Context: Extracorporeal cardiopulmonary resuscitation (ECPR) refers to emergent percutaneous veno-arterial cardiopulmonary bypass to stabilize and provide temporary support of patients who suffer cardiopulmonary arrest. Initiation of ECPR by emergency physicians with meaningful long-term patient survival has not been demonstrated.
Objective: To determine whether emergency physicians could successfully incorporate ECPR into the resuscitation of patients who present to the emergency department (ED) with cardiopulmonary collapse refractory to traditional resuscitative efforts.
Design: A three-stage algorithm was developed for ED ECPR in patients meeting inclusion/exclusion criteria. We report a case series describing our experience with this algorithm over a 1-year period.

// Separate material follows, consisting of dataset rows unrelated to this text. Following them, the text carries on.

Section More.
Context `{float_ops}.
Variable shutdown_requested : nat -> bool.
Variable sample_count : Z.
Variable colour : string.

(** The loop never turns more often than the count allows. *)
Lemma publish_loop_turns_bounded fuel : forall st st',
  publish_loop shutdown_requested sample_count colour fuel st = Some st' ->
  0 <= samples_written st <= sample_count ->
  sample_count < UINT_MOD ->
  exists m,
    st' = polled (Nat.iter m (iteration colour) st)
    /\ samples_written st + Z.of_nat m <= sample_count.
Proof.
  induction fuel as [|fuel IH]; intros st st' Hl Hsw Hsc; [discriminate|].
  cbn [publish_loop] in Hl.
  destruct (negb (shutdown_requested (polls st))); cbn [andb] in Hl.
  - destruct (Z.ltb_spec (samples_written st) sample_count) as [Hlt | Hge].
    + apply IH in Hl; [| cbn; rewrite wrap_uint_small by lia; lia | exact Hsc].
      destruct Hl as (m & -> & Hm). exists (S m). split.
      * by rewrite Nat.iter_succ_r.
      * cbn in Hm. rewrite wrap_uint_small in Hm by lia. lia.
    + exists O. split; [by inversion Hl | lia].
  - exists O. split; [by inversion Hl | lia].
Qed.

(** With fuel above what is left of the count, the loop returns, and the
    same for any such fuel. *)
Lemma publish_loop_returns fuel : forall st,
  0 <= samples_written st <= sample_count ->
  sample_count < UINT_MOD ->
  (Z.to_nat (sample_count - samples_written st) < fuel)%nat ->
  exists st',
    publish_loop shutdown_requested sample_count colour fuel st = Some st'
    /\ forall fuel', (Z.to_nat (sample_count - samples_written st) < fuel')%nat ->
         publish_loop shutdown_requested sample_count colour fuel' st = Some st'.
Proof.
  induction fuel as [|fuel IH]; intros st Hsw Hsc Hfuel; [lia|].
  cbn [publish_loop].
  destruct (negb (shutdown_requested (polls st)) && (samples_written st <? sample_count))
    eqn:Hcond.
  - apply andb_prop in Hcond. destruct Hcond as [Hflag Hlt]. apply Z.ltb_lt in Hlt.
    assert (Hnext : samples_written (iteration colour st) = samples_written st + 1)
      by (cbn; rewrite wrap_uint_small by lia; reflexivity).
    destruct (IH (iteration colour st)) as (st' & Hst' & Hany);
      [rewrite Hnext; lia | exact Hsc | rewrite Hnext; lia |].
    exists st'. split; [exact Hst'|]. intros [|fuel'] Hfuel'; [lia|].
    cbn [publish_loop]. rewrite Hflag. cbn [andb].
    assert ((samples_written st <? sample_count) = true) as -> by (apply Z.ltb_lt; lia).
    apply Hany. rewrite Hnext. lia.
  - exists (polled st). split; [reflexivity|]. intros [|fuel'] Hfuel'; [lia|].
    cbn [publish_loop]. by rewrite Hcond.
Qed.

Lemma sample_at_step (n : nat) (d : ShapeTypeExtended) :
  color d = colour -> shapesize d = shape_size -> fillKind d = SOLID_FILL ->
  set_y (next_y (x_at n)) (set_x (x_at n) d) = sample_at colour n.
Proof.
  intros Hc Hs Hf. unfold sample_at, set_y, set_x. cbn. by rewrite Hc, Hs, Hf.
Qed.

(** The events of [m] turns from tick [n] on, in closed form. *)
Lemma ticks_closed_form m : forall n d,
  color d = colour -> shapesize d = shape_size -> fillKind d = SOLID_FILL ->
  Z.of_nat (n + m) < UINT_MOD ->
  ticks colour m (Nat.iter n next_x (left - shape_size)) (Z.of_nat n) d
  = flat_map (turn_events colour) (seq n m).
Proof.
  induction m as [|m IH]; intros n d Hc Hs Hf Hn; [reflexivity|].
  cbn [ticks seq flat_map].
  change (next_x (Nat.iter n next_x (left - shape_size)))
    with (Nat.iter (S n) next_x (left - shape_size)).
  rewrite iter_next_x, (sample_at_step n d Hc Hs Hf).
  rewrite wrap_uint_small by lia.
  replace (Z.of_nat n + 1) with (Z.of_nat (S n)) by lia.
  rewrite <- (iter_next_x n). rewrite IH; try reflexivity; try lia.
  rewrite iter_next_x. reflexivity.
Qed.

(** X1.  The whole trace of a run in closed form: the registration, then for
    each tick a console line with the tick's x, y and index, the write of
    the tick's sample and a sleep of one second, then the disposal. *)
Theorem run_trace_closed_form (fuel : nat) (tr : list event) :
  0 <= sample_count < UINT_MOD ->
  run_publisher_application shutdown_requested sample_count colour fuel = Some tr ->
  exists m,
    Z.of_nat m <= sample_count
    /\ tr = register_instance default_shape
            :: flat_map (turn_events colour) (seq 0 m)
            ++ [dispose_instance default_shape].
Proof.
  intros Hsc Hr. unfold run_publisher_application, run_publisher_from in Hr.
  destruct (publish_loop _ _ _ _ _) as [st|] eqn:Hl; [|discriminate].
  apply publish_loop_turns_bounded in Hl; cbn [entry_state samples_written]; try lia.
  destruct Hl as (m & -> & Hm). cbn [entry_state samples_written] in Hm.
  exists m. split; [lia|]. inversion Hr. cbn [out polled]. rewrite iter_out.
  cbn [entry_state out lx samples_written data app]. f_equal. f_equal.
  apply (ticks_closed_form m 0); try reflexivity. unfold UINT_MOD in *. lia.
Qed.

(** X2.  The instance the publisher registers, and disposes at the end, is the
    sample as it was default-constructed, before the colour was set: the
    trace starts with its registration and ends with its disposal, and for
    a colour other than the default one no written sample has its key. *)
Theorem disposed_instance_is_the_default_one (fuel : nat) (tr : list event) :
  run_publisher_application shutdown_requested sample_count colour fuel = Some tr ->
  head tr = Some (register_instance default_shape)
  /\ last tr = Some (dispose_instance default_shape)
  /\ disposals tr = [default_shape]
  /\ (colour <> color default_shape ->
      Forall (fun d => color d <> color default_shape) (writes tr)).
Proof.
  intros Hr. destruct (run_shape _ _ _ _ _ _ Hr) as [m Htr].
  split; [by rewrite Htr|]. split; [|split].
  - rewrite Htr. change (register_instance default_shape :: ?l)
      with ([register_instance default_shape] ++ l).
    by rewrite app_assoc, last_snoc.
  - rewrite Htr. change (register_instance default_shape :: ?l)
      with ([register_instance default_shape] ++ l).
    rewrite !disposals_app, ticks_disposals. reflexivity.
  - intros Hne. destruct (run_writes _ _ _ _ _ _ Hr) as [m' ->].
    apply Forall_lookup. intros n d Hn.
    destruct (ticks_writes_lookup _ _ _ _ _ _ _ Hn) as (_ & _ & Hc & _).
    by rewrite Hc.
Qed.
Lemma init_loop_fuel (fuel w : nat) (max_frames : frame_cap)
  (gen_all : bool) (st : VidStab) :
  frames_left st < fuel ->
  wp (init_loop fuel w max_frames gen_all)
     (fun r _ => r <> inl FuelExhausted) st.
Proof.
  revert st. induction fuel as [|fuel IH]; intros st Hfuel; [lia|].
  cbn [init_loop]. unfold read_frame. wp_steps; [|discriminate].
  pose proof (frames_left_read _ _ Heqo) as Hleft.
  eapply wp_bind_spec; [apply gen_next_raw_transform_fuel| |].
  - intros e s (He & _). congruence.
  - intros [] s (_ & Hvc & _). cbn in Hvc.
    assert (Hs : frames_left s < fuel).
    { unfold frames_left in *. rewrite Hvc. lia. }
    wp_steps; try discriminate; now apply IH.
Qed.

Lemma init_trajectory_fuel (w : nat) (max_frames : frame_cap)
  (gen_all : bool) (st : VidStab) :
  wp (_init_trajectory w max_frames gen_all)
     (fun r _ => r <> inl FuelExhausted) st.
Proof.
  unfold _init_trajectory, read_frame. wp_steps; [|discriminate].
  eapply wp_bind_spec; [apply init_loop_fuel; cbn; lia| |].
  - intros e s He. congruence.
  - intros [] s _. eapply wp_mono; [apply gen_transforms_fuel|].
    intros r s' (He & _). exact He.
Qed.

Lemma deque_append_length {A : Type} (q : deque A) (x : A) :
  length (items (deque_append q x)) <= S (length (items q)).
Proof.
  unfold deque_append. destruct (length (items q) <? maxlen q); cbn.
  - rewrite length_app. simpl. lia.
  - destruct (items q); cbn; [lia|]. rewrite length_app. simpl. lia.
Qed.

Section Loop.
Variables (output_path : string) (max_frames : frame_cap)
          (smoothing_window : nat) (output_fourcc : string)
          (border_mode_ : border_mode) (border_size neg_border_size h w : Z)
          (layer_func : option (Frame -> Frame -> Frame)) (playback : bool).

Lemma enqueue_frame_fuel (grabbed : option Frame) (st : VidStab) :
  wp (enqueue_frame smoothing_window grabbed)
     (fun r st' =>
        r <> inl FuelExhausted /\ vid_cap st' = vid_cap st /\
        length (items (frame_queue st')) <=
        length (items (frame_queue st)) +
        match grabbed with Some _ => 1 | None => 0 end) st.
Proof.
  apply wp_conj.
  - apply wp_never.
    pose proof (gen_next_raw_transform_foreign FuelExhausted
                  (or_intror eq_refl)) as Hg.
    pose proof (gen_transforms_foreign FuelExhausted smoothing_window
                  (or_intror eq_refl)) as Ht.
    unfold enqueue_frame. never_steps; auto.
  - eapply wp_mono; [apply enqueue_frame_io|].
    intros r s (H1 & _ & _ & H4). split; [exact H1|].
    rewrite H4. destruct grabbed as [f|]; [|lia].
    pose proof (deque_append_length (frame_queue st) f). lia.
Qed.

Lemma render_next_fuel (prev_frame : Frame) (grabbed_frame : bool)
  (st : VidStab) :
  wp (render_next output_path max_frames output_fourcc border_mode_
        border_size neg_border_size h w layer_func playback
        prev_frame grabbed_frame)
     (fun r st' =>
        r <> inl FuelExhausted /\
        (forall x, r = inr (Some x) ->
           vid_cap st' = vid_cap st /\
           S (length (items (frame_queue st'))) =
           length (items (frame_queue st)))) st.
Proof.
  unfold render_next, popleft_index, popleft_frame, _init_writer, write_frame.
  wp_steps; cbn in *.
  all: split; [discriminate|]; intros x Hx; try discriminate.
  all: split; [reflexivity|].
  all: destruct p0 as [frame_i q']; cbn.
  all: match goal with
       | H : deque_popleft (frame_queue _) = Some _ |- _ =>
         apply deque_popleft_items in H; destruct H as [-> _]
       end.
  all: reflexivity.
Qed.

Lemma apply_iteration_fuel (prev_frame : Frame) (st : VidStab) :
  wp (apply_iteration output_path max_frames smoothing_window output_fourcc
        border_mode_ border_size neg_border_size h w layer_func playback
        prev_frame)
     (fun r st' =>
        r <> inl FuelExhausted /\
        (forall x, r = inr (Some x) -> pending st' < pending st)) st.
Proof.
  unfold apply_iteration, read_frame. wp_steps.
  eapply wp_bind_spec; [apply enqueue_frame_fuel| |].
  - intros e s (He & _). split; [congruence|discriminate].
  - intros [] s (_ & Hvc & Hlen). cbn in Hvc, Hlen.
    eapply wp_mono; [apply render_next_fuel|].
    intros r s' (He & Hs'). split; [exact He|].
    intros x Hx. destruct (Hs' x Hx) as [Hvc' Hq'].
    unfold pending, frames_left. rewrite Hvc', Hvc.
    destruct (fst (vc_read (vid_cap st))) as [f|] eqn:Hr.
    + pose proof (frames_left_read _ _ Hr). lia.
    + rewrite (vc_read_none _ Hr). lia.
Qed.

Lemma apply_loop_fuel (fuel : nat) (prev_frame : Frame)
  (grabbed_frame : bool) (st : VidStab) :
  pending st < fuel ->
  wp (apply_loop output_path max_frames smoothing_window output_fourcc
        border_mode_ border_size neg_border_size h w layer_func playback
        fuel prev_frame grabbed_frame)
     (fun r _ => r <> inl FuelExhausted) st.
Proof.
  revert prev_frame grabbed_frame st.
  induction fuel as [|fuel IH]; intros prev_frame grabbed_frame st Hfuel;
    [lia|].
  cbn [apply_loop]. wp_steps; [|discriminate].
  eapply wp_bind_spec; [apply apply_iteration_fuel| |].
  - intros e s (He & _). congruence.
  - intros [next|] s (_ & Hs).
    + apply IH. specialize (Hs next eq_refl). lia.
    + apply wp_ret. discriminate.
Qed.

End Loop.

Lemma apply_transforms_fuel (output_path : string)
  (max_frames : frame_cap) (smoothing_window : nat)
  (output_fourcc border_type : string) (border_size : Z)
  (layer_func : option (Frame -> Frame -> Frame)) (playback : bool)
  (st : VidStab) :
  wp (_apply_transforms output_path max_frames smoothing_window output_fourcc
        border_type border_size layer_func playback)
     (fun r _ => r <> inl FuelExhausted) st.
Proof.
  unfold _apply_transforms, popleft_frame, release_writer.
  wp_steps; try discriminate.
  eapply wp_bind_spec; [apply apply_loop_fuel; unfold pending; cbn; lia| |].
  - intros e s He. congruence.
  - intros [] s _. wp_steps; discriminate.
Qed.

(** The fuel given to the two loops is never used up: the exception
    that marks it is not an outcome of the public methods. *)
Lemma stabilize_ends (input : list Frame) (fps : Z)
  (output_path : string) (smoothing_window : nat) (max_frames : frame_cap)
  (border_type : string) (border_size : Z)
  (layer_func : option (Frame -> Frame -> Frame))
  (playback use_stored_transforms : bool) (output_fourcc : string)
  (st : VidStab) :
  fst (stabilize input fps output_path smoothing_window max_frames
         border_type border_size layer_func playback use_stored_transforms
         output_fourcc st) <> inl FuelExhausted.
Proof.
  change (wp (stabilize input fps output_path smoothing_window max_frames
                border_type border_size layer_func playback
                use_stored_transforms output_fourcc)
             (fun r _ => r <> inl FuelExhausted) st).
  unfold stabilize, stabilize_setup, open_capture. wp_steps.
  - eapply wp_bind_spec; [apply init_trajectory_fuel| |].
    + intros e s He. congruence.
    + intros [] s _. apply apply_transforms_fuel.
  - apply apply_transforms_fuel.
Qed.

Lemma gen_transforms_ends (input : list Frame) (fps : Z)
  (smoothing_window : nat) (st : VidStab) :
  fst (gen_transforms input fps smoothing_window st) <> inl FuelExhausted.
Proof.
  change (wp (gen_transforms input fps smoothing_window)
             (fun r _ => r <> inl FuelExhausted) st).
  unfold gen_transforms, open_capture. wp_steps.
  apply init_trajectory_fuel.
Qed.
(** * Effect derivation from ledger changes and contract events

    A shallow embedding of the effects analyzer (class [EffectsAnalyzer]),
    of the events analyzer (class [EventsAnalyzer]) and of the analyzer
    primitives ([normalizeAddress], [encodeSponsorshipEffectName]), followed
    by the properties of the specification that were checked against them.

    JavaScript objects are finite maps from property names to values, the
    analyzers are state records, and a method is a function from the state
    to a completion (normal or abrupt) and the state it leaves behind. *)

From Stdlib Require Import ZArith Lia Ascii String.
From stdpp Require Import base strings gmap list pretty.

Local Open Scope Z_scope.

(* ================================================================== *)
(** ** JavaScript values *)
(* ================================================================== *)

(** The values that reach the analyzers: primitives, arrays and nested
    object literals.  Numbers stored in effects are integers (lengths,
    counters, flags). *)
#[local] Set Warnings "-register-all".
Inductive val : Type :=
  | VUndef
  | VNull
  | VBool (b : bool)
  | VNum (n : Z)
  | VStr (s : string)
  | VArr (items : list val)
  | VObj (props : list (string * val)).

(** An effect, like every top-level object literal of the analyzers. *)
Abbreviation Obj := (gmap string val).
(** * On-demand electric aircraft models (aircraft_models.py)

    A shallow embedding of the model tree that [aircraft_models.py] builds:
    every [setup] method becomes a computation in a small build monad that
    threads the naming state and the exceptions of the modelling engine. The
    engine itself (variable declaration, instance naming, lookup, flattening,
    substitution) is not part of the source file; its operations are modelled
    from the specification and say so in their documentation. *)

From Stdlib Require Import QArith Lqa Permutation.
From stdpp Require Import base option list strings gmap.

Open Scope Q_scope.
Open Scope string_scope.
Open Scope list_scope.

(** ** Data model *)

(** An instance path: type tags with instance numbers, outermost first. *)
Definition Path : Type := list (string * nat).

(** A qualified name: owner path and local symbol. *)
Definition VarKey : Type := (Path * string)%type.

(** Values a variable can be fixed at. Python floats are kept as the
    rationals their literals denote; the two float computations of the source
    that leave the rationals stay symbolic. *)
Inductive value : Type :=
| Num (q : Q)                                 (* a plain number *)
| Qty (q : Q) (u : string)                    (* q*ureg.u *)
| Pow10 (e : Q)                               (* 10**e *)
| Stdatmo (k : string) (h : value) (u : string). (* stdatmo(h)[k].to(u) *)

Record Var : Type := mkVar {
  key : VarKey;
  val : option value;
  unit : string;
  descr : string
}.

Definition sym (x : Var) : string := snd (key x).
Definition owner (x : Var) : Path := fst (key x).

(** Monomial and posynomial expressions, as the arithmetic operators of the
    source build them. *)
Inductive expr : Type :=
| EVar (k : VarKey)
| ENum (q : Q)
| EPi
| EAdd (a b : expr)
| EMul (a b : expr)
| EDiv (a b : expr)
| EPow (a : expr) (e : Q).

Inductive constraint : Type :=
| CEq (l r : expr)
| CGe (l r : expr)
| CLe (l r : expr).
(** X4: [skip] pauses and moves to the other mode at its full duration; a
    second [skip] is back in the first mode, at the full duration of that
    mode, whatever timeRemaining was before, with the stats and the stored
    item untouched. *)
Theorem X4_skip_twice (w : World) :
  isWorkMode (this (skip w)) = negb (isWorkMode (this w)) /\
  isRunning (this (skip w)) = false /\
  timeRemaining (this (skip w)) = duration_of_mode (skip w) /\
  isWorkMode (this (skip (skip w))) = isWorkMode (this w) /\
  timeRemaining (this (skip (skip w))) = duration_of_mode w /\
  totalTime (this (skip (skip w))) = duration_of_mode w /\
  stats (skip (skip w)) = stats w /\
  pomodoroData (host (skip (skip w))) = pomodoroData (host w).
Proof. crunch w; repeat split; reflexivity. Qed.

(** ** A completed interval *)

(** X5: [complete] leaves the timer paused in the mode it was in, with one
    more deferred switch that can fire, and plays the sound exactly when sound
    is enabled.  When the switch fires the timer is in the other mode at its
    full duration, still paused and without subscription, the stats are those
    [complete] left and the number of outstanding switches is what it was
    before [complete]. *)
Theorem X5_complete_then_switch (w : World) :
  let w1 := complete w in
  let w2 := handle timeout_fires w1 in
  enabled timeout_fires w1 = true /\
  isRunning (this w1) = false /\
  isWorkMode (this w1) = isWorkMode (this w) /\
  sounds w1 = (if soundEnabled (this w) then S (sounds w) else sounds w) /\
  isWorkMode (this w2) = negb (isWorkMode (this w)) /\
  timeRemaining (this w2) = duration_of_mode w2 /\
  totalTime (this w2) = duration_of_mode w2 /\
  isRunning (this w2) = false /\
  timerInterval (this w2) = None /\
  timeouts (host w2) = timeouts (host w) /\
  stats w2 = stats w1.
Proof.
  unfold sounds, enabled.
  crunch w; cbv [is_sound negb Nat.eqb]; repeat split; reflexivity.
Qed.

(** ** Several ticks *)

Lemma run_app (es1 es2 : list Event) : forall w : World,
  run (es1 ++ es2) w = run es2 (run es1 w).
Proof.
  induction es1 as [| e es1 IH]; intros w; [reflexivity |].
  cbn [app run]. apply IH.
Qed.

Lemma feasible_app (es1 es2 : list Event) : forall w : World,
  feasible (es1 ++ es2) w = feasible es1 w && feasible es2 (run es1 w).
Proof.
  induction es1 as [| e es1 IH]; intros w; [reflexivity |].
  cbn [app run feasible]. rewrite IH. apply andb_assoc.
Qed.

(** A tick above 1 second, as a world. *)
Lemma tick_above_world (w : World) :
  1 < timeRemaining (this w) ->
  tick w
  = mkWorld (set_timeRemaining (timeRemaining (this w) - 1) (this w))
      (set_presented
         (UpdateProgressRing (timeRemaining (this w) - 1) (totalTime (this w))
          :: UpdateDisplay (timeRemaining (this w) - 1) (isWorkMode (this w))
          :: presented (host w)) (host w)).
Proof.
  intros Hr. rewrite tick_branches. cbv zeta.
  rewrite (proj2 (Z.leb_gt _ _)) by lia.
  crunch w; reflexivity.
Qed.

Results: 42 patients presented to our ED with cardiopulmonary collapse over the 1-year study period. Of these, 18 patients met inclusion/exclusion criteria for the algorithm. 8 patients were admitted to the hospital after successful ED ECPR and 5 of those patients survived to hospital discharge neurologically intact. 10 patients were not started on bypass support because either their clinical conditions improved or resuscitative efforts were terminated.
Conclusion: Emergency physicians can successfully incorporate ED ECPR in the resuscitation of patients who suffer acute cardiopulmonary collapse. More studies are necessary to determine the true efficacy of this therapy.